Single by Little Big Town

from the album Tornado
- Released: April 8, 2013
- Recorded: 2012
- Genre: Country
- Length: 3:41
- Label: Capitol Nashville
- Songwriters: Lori McKenna; Karen Fairchild; Jimi Westbrook; Kimberly Schlapman; Phillip Sweet;
- Producer: Jay Joyce

Little Big Town singles chronology
| "Tornado" (2012) | "Your Side of the Bed" (2013) | "Sober" (2013) |

= Your Side of the Bed =

"Your Side of the Bed" is a song recorded by American country music group Little Big Town. It was released April 8, 2013, as the third single from their fifth studio album, Tornado. The song was written by the group alongside Lori McKenna. They debuted the song at the 2013 ACM Awards.

==Content==
"Your Side of the Bed" is a ballad performed in duet form with lead vocals from Karen Fairchild and Jimi Westbrook. Fairchild said of the song: "I love that this lyric is so brutally honest. There are times in a relationship when you allow things to come between you, so much so that it feels like an incredibly long way back to each other. It's a lonely place to be especially when you're lying right next to someone you love."

==Critical reception==
"Your Side of the Bed" has received many positive reviews. Billy Dukes at Taste of Country said "It’s almost uncomfortably familiar.
The soft acoustic and haunting electric guitar intro mirrors the atmosphere of a bedroom weighted down by discontent," "the group said that one of their session players went as far as to ask if the married duo was doing alright, and it’s easy to see why," "perhaps the only flaw is that ‘Your Side of the Bed’ will strike too deep with some fans, making it difficult to finish," and "production by Jay Joyce makes this song one of the top singles of 2013, hands down." Daryl Addison at GAC said the song "details classic country lonesomeness with lines like, Are you sleeping with your own regret on your side of the bed?"

==Music video==
The music video was directed by Becky Fluke and premiered in May 2013.

==Chart performance==
"Your Side of the Bed" debuted on Billboard's Country Airplay chart at number 49 as the shot hot debut for the week of April 20, 2013, while simultaneously debuting at number 50 on Billboard's Hot Country Songs chart. As of July 24, 2013, the song has sold 200,000 copies in the United States. It also debuted at number 96 on the U.S. Billboard Hot 100 chart for the week of August 31, 2013.

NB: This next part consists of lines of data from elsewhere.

(** C4 (as amended). The conditional update of the state store, for a
    point id (any id that names no inherited member of the cache) and a
    value that is a number, [NaN] excluded: an absent id is stored without a
    notification; a present id with a different value is stored and
    announced once, with the id and the new value; a present id with the
    same value is neither stored nor announced, so that repeating a call
    does nothing. *)
Theorem update_entry_conditional (id : string) (n : N) (b : board) :
  id ∉ Object_prototype → n < 2 ^ 53 →
  (state b !! id = None →
   update_entry id (Num n) b =
     (Ok tt, Board (<[id := Num n]> (state b)) (counter b) (groups b) (timers b)
                   (trace b ++ [Store id (Num n)]))) ∧
  (∀ cur, state b !! id = Some cur → cur ≠ Num n →
   update_entry id (Num n) b =
     (Ok tt, Board (<[id := Num n]> (state b)) (counter b) (groups b) (timers b)
                   (trace b ++ [Store id (Num n); Emit "update" id (pretty n)]))) ∧
  (state b !! id = Some (Num n) → update_entry id (Num n) b = (Ok tt, b)) ∧
  update_entry id (Num n) (exec (update_entry id (Num n)) b) =
    (Ok tt, exec (update_entry id (Num n)) b).
Proof.
  intros _ _.
  assert (Hsame : ∀ b', state b' !! id = Some (Num n) →
                        update_entry id (Num n) b' = (Ok tt, b')).
  { intros b' Hb'. unfold update_entry, bind, getState.
    rewrite differs_Num, Hb'. by rewrite bool_decide_eq_false_2 by (intros H; by apply H). }
  split_and!.
  - intros Hnone. unfold update_entry, bind, getState. by rewrite Hnone.
  - intros cur Hcur Hne. unfold update_entry, bind, getState.
    rewrite differs_Num, Hcur.
    rewrite bool_decide_eq_true_2 by congruence.
    rewrite (bool_decide_eq_true_2 (Some cur ≠ None)) by done.
    unfold effectful. cbn. by rewrite <-app_assoc.
  - apply Hsame.
  - apply Hsame. rewrite update_entry_state. apply lookup_insert_eq.
Qed.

| Chart (2013) | Peak position |
|---|---|
| US Billboard Hot 100 | 96 |
| US Country Airplay (Billboard) | 27 |
| US Hot Country Songs (Billboard) | 29 |

===Year-end charts===

| Chart (2013) | Position |
|---|---|
| US Country Airplay (Billboard) | 99 |
| US Hot Country Songs (Billboard) | 90 |

== Certifications ==

| Region | Certification | Certified units/sales |
| United States (RIAA) | Platinum | 1,000,000^{‡} |
^{‡} Sales+streaming figures based on certification alone.